> **DIRECTIONS FOR THIS TASK**:
If a line in the records below contains the word "fields", copy it out.

> **MATERIAL FOR THIS TASK**:
_ _ _ _
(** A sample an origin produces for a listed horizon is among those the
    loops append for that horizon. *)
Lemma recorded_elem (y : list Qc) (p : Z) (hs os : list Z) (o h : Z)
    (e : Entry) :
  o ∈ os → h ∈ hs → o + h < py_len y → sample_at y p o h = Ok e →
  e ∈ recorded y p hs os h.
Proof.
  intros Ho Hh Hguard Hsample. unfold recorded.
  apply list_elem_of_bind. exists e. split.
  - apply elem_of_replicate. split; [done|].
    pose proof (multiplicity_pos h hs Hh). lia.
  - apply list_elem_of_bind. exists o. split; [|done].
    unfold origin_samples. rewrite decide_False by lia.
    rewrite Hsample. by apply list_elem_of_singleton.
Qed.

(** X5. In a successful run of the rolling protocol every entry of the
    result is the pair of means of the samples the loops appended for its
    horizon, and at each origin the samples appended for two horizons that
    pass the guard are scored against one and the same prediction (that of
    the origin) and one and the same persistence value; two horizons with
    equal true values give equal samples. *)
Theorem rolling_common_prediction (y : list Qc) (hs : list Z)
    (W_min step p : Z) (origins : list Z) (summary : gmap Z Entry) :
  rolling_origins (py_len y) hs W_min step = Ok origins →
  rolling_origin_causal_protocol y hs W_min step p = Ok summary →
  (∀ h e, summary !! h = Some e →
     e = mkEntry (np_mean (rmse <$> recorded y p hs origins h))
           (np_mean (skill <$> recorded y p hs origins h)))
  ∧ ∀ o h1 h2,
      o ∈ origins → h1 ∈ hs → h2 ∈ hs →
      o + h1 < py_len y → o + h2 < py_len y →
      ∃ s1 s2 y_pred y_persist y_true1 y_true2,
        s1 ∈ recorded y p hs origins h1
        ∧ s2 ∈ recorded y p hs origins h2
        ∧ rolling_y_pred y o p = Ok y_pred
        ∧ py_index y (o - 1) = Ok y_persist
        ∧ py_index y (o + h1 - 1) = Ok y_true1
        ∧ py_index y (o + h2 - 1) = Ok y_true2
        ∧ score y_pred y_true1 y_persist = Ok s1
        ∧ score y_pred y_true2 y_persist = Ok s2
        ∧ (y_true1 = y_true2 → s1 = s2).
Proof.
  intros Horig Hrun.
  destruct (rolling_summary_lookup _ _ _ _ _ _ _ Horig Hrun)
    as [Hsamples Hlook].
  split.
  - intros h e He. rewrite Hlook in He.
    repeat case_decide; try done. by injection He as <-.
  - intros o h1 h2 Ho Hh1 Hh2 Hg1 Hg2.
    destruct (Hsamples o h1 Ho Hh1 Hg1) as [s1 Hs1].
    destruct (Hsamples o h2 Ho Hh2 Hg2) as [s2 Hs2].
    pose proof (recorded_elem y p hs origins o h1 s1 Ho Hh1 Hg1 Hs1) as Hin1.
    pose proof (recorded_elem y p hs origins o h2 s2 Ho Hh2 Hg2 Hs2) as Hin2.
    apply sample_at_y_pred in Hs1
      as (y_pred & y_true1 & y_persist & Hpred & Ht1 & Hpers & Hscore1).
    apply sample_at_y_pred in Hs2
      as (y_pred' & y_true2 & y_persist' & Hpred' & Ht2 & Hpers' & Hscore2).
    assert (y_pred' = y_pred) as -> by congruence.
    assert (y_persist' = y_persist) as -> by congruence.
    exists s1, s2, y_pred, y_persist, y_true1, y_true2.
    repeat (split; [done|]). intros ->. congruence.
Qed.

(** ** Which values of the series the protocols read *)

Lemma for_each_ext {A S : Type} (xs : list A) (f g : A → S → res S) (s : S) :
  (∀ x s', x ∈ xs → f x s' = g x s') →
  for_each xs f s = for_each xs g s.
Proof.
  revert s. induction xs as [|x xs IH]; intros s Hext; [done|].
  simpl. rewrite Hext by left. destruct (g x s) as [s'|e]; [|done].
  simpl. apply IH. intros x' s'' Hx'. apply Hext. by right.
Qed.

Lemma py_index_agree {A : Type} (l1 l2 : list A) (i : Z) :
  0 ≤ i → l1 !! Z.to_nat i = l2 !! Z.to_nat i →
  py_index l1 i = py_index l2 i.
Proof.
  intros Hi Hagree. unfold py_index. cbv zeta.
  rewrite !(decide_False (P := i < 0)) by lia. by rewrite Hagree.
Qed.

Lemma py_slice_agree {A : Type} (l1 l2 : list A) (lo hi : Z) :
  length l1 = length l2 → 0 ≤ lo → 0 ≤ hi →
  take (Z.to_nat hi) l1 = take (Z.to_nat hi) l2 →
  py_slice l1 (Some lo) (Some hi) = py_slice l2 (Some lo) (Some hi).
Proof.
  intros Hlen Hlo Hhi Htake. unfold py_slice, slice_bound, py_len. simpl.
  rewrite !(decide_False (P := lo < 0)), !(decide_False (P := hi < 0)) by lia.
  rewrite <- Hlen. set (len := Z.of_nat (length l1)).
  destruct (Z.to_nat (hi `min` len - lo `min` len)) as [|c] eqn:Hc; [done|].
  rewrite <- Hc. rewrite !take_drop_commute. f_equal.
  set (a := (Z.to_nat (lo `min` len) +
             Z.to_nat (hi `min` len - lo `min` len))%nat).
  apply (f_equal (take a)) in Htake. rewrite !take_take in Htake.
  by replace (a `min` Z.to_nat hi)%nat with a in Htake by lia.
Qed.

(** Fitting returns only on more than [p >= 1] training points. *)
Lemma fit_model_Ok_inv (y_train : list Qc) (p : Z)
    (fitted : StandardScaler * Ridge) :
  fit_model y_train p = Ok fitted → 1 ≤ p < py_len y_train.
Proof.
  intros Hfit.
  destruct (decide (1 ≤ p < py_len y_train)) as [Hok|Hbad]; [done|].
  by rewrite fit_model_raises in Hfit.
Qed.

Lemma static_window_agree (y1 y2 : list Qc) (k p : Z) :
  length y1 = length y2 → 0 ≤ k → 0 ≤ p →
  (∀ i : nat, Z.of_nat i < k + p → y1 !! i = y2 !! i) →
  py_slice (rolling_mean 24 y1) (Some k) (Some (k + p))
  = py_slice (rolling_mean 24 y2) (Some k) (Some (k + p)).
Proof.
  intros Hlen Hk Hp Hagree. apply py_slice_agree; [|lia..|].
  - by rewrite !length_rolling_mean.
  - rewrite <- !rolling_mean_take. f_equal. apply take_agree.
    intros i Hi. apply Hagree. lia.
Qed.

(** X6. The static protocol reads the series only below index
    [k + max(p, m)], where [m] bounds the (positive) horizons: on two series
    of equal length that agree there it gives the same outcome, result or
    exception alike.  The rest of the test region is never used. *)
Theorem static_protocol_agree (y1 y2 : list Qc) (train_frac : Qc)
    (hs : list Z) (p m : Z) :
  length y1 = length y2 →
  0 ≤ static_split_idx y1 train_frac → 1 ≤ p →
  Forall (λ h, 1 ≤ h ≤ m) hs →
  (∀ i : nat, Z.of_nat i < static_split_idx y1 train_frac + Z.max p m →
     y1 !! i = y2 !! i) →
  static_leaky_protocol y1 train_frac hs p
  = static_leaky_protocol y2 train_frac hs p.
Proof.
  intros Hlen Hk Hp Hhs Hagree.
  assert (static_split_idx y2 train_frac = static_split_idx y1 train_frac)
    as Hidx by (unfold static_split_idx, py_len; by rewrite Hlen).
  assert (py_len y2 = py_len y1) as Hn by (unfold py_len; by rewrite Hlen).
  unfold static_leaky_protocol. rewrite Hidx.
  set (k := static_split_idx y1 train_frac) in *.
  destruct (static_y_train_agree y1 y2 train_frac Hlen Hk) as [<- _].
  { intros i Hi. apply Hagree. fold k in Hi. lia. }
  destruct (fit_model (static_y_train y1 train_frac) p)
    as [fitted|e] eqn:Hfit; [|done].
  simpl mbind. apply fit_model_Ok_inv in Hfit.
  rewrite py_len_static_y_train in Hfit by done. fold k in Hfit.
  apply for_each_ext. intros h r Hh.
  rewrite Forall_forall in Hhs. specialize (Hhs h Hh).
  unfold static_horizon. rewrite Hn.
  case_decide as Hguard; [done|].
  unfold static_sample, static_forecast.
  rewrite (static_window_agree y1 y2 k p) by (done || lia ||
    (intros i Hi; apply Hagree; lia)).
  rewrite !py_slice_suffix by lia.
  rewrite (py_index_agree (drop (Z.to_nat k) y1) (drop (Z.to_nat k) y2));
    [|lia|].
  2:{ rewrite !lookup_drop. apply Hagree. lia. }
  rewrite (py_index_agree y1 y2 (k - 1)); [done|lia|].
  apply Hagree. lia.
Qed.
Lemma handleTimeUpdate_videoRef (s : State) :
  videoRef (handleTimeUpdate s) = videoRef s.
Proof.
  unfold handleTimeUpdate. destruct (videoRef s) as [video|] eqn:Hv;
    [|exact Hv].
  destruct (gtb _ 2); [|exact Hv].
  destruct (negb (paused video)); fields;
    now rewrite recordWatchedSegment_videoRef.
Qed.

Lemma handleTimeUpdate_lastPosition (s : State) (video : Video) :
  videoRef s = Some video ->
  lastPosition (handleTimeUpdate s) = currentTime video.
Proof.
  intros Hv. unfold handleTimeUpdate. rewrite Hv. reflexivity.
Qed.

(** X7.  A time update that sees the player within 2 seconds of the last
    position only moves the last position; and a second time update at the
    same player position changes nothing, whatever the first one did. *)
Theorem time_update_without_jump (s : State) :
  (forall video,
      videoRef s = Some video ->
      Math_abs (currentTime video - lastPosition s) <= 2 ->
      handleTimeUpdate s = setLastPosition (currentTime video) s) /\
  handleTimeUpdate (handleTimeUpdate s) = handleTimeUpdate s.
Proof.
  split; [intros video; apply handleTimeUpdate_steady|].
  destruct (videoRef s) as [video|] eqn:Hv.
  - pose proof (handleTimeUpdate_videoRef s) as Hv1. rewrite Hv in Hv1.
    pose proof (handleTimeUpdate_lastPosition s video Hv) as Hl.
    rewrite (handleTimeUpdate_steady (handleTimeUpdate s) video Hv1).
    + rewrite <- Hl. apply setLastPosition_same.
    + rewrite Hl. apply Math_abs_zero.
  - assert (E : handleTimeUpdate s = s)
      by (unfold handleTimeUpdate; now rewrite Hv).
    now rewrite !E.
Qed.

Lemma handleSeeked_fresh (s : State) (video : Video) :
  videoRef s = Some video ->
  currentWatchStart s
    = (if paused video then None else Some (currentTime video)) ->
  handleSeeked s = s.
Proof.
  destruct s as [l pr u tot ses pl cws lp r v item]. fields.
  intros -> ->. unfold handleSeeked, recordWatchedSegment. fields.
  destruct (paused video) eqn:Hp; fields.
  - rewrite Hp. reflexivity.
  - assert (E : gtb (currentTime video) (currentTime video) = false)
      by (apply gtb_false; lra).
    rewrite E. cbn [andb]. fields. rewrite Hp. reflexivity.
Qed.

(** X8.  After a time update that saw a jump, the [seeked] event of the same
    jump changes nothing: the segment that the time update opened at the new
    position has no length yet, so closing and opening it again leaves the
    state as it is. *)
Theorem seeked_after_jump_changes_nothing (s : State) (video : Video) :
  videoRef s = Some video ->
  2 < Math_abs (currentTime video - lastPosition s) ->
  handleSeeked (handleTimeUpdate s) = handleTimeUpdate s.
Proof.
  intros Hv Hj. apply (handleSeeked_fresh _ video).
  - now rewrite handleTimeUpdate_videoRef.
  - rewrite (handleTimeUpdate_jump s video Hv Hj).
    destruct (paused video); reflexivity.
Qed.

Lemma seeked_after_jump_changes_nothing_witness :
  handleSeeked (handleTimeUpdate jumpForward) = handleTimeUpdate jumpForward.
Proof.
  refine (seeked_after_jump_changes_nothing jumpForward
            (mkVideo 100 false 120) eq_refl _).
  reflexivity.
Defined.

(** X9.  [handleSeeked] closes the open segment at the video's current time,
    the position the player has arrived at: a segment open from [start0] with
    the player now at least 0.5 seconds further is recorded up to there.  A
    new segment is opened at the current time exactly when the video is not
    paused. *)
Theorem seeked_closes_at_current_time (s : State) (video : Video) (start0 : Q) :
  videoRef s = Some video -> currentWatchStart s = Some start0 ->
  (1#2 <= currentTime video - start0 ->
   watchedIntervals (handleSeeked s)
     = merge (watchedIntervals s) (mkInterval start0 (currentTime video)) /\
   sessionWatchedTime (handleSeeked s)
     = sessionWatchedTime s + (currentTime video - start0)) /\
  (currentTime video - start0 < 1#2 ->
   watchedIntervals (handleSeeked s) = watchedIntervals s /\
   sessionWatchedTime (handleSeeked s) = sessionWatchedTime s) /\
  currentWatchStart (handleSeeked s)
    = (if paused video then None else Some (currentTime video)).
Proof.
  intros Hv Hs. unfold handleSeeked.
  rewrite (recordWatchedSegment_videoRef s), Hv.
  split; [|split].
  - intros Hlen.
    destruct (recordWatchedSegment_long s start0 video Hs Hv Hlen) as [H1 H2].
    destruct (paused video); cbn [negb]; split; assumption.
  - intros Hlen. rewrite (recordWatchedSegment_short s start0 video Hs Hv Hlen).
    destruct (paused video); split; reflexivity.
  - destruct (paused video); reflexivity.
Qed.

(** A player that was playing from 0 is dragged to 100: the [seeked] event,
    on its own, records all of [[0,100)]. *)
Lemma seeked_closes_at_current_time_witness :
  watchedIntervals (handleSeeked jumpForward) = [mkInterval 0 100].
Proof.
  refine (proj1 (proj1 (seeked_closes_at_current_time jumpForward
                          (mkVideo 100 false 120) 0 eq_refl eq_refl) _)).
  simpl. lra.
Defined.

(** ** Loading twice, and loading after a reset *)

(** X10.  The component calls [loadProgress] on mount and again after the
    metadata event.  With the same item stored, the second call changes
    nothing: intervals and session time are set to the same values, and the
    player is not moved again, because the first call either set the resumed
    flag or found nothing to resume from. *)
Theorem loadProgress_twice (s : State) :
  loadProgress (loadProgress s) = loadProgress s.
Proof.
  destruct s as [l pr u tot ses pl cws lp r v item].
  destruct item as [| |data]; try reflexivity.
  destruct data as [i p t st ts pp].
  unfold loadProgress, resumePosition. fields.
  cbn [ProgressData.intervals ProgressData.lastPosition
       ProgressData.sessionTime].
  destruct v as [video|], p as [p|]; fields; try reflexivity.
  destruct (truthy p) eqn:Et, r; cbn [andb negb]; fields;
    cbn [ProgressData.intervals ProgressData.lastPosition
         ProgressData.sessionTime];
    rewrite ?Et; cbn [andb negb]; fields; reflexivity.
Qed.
_ _ _ _
> **SOLUTION TO THE PROBLEM**:
  destruct (negb (paused video)); fields;
  destruct s as [l pr u tot ses pl cws lp r v item]. fields.
  intros -> ->. unfold handleSeeked, recordWatchedSegment. fields.
  destruct (paused video) eqn:Hp; fields.
    rewrite E. cbn [andb]. fields. rewrite Hp. reflexivity.
  unfold loadProgress, resumePosition. fields.
  destruct v as [video|], p as [p|]; fields; try reflexivity.
  destruct (truthy p) eqn:Et, r; cbn [andb negb]; fields;
    rewrite ?Et; cbn [andb negb]; fields; reflexivity.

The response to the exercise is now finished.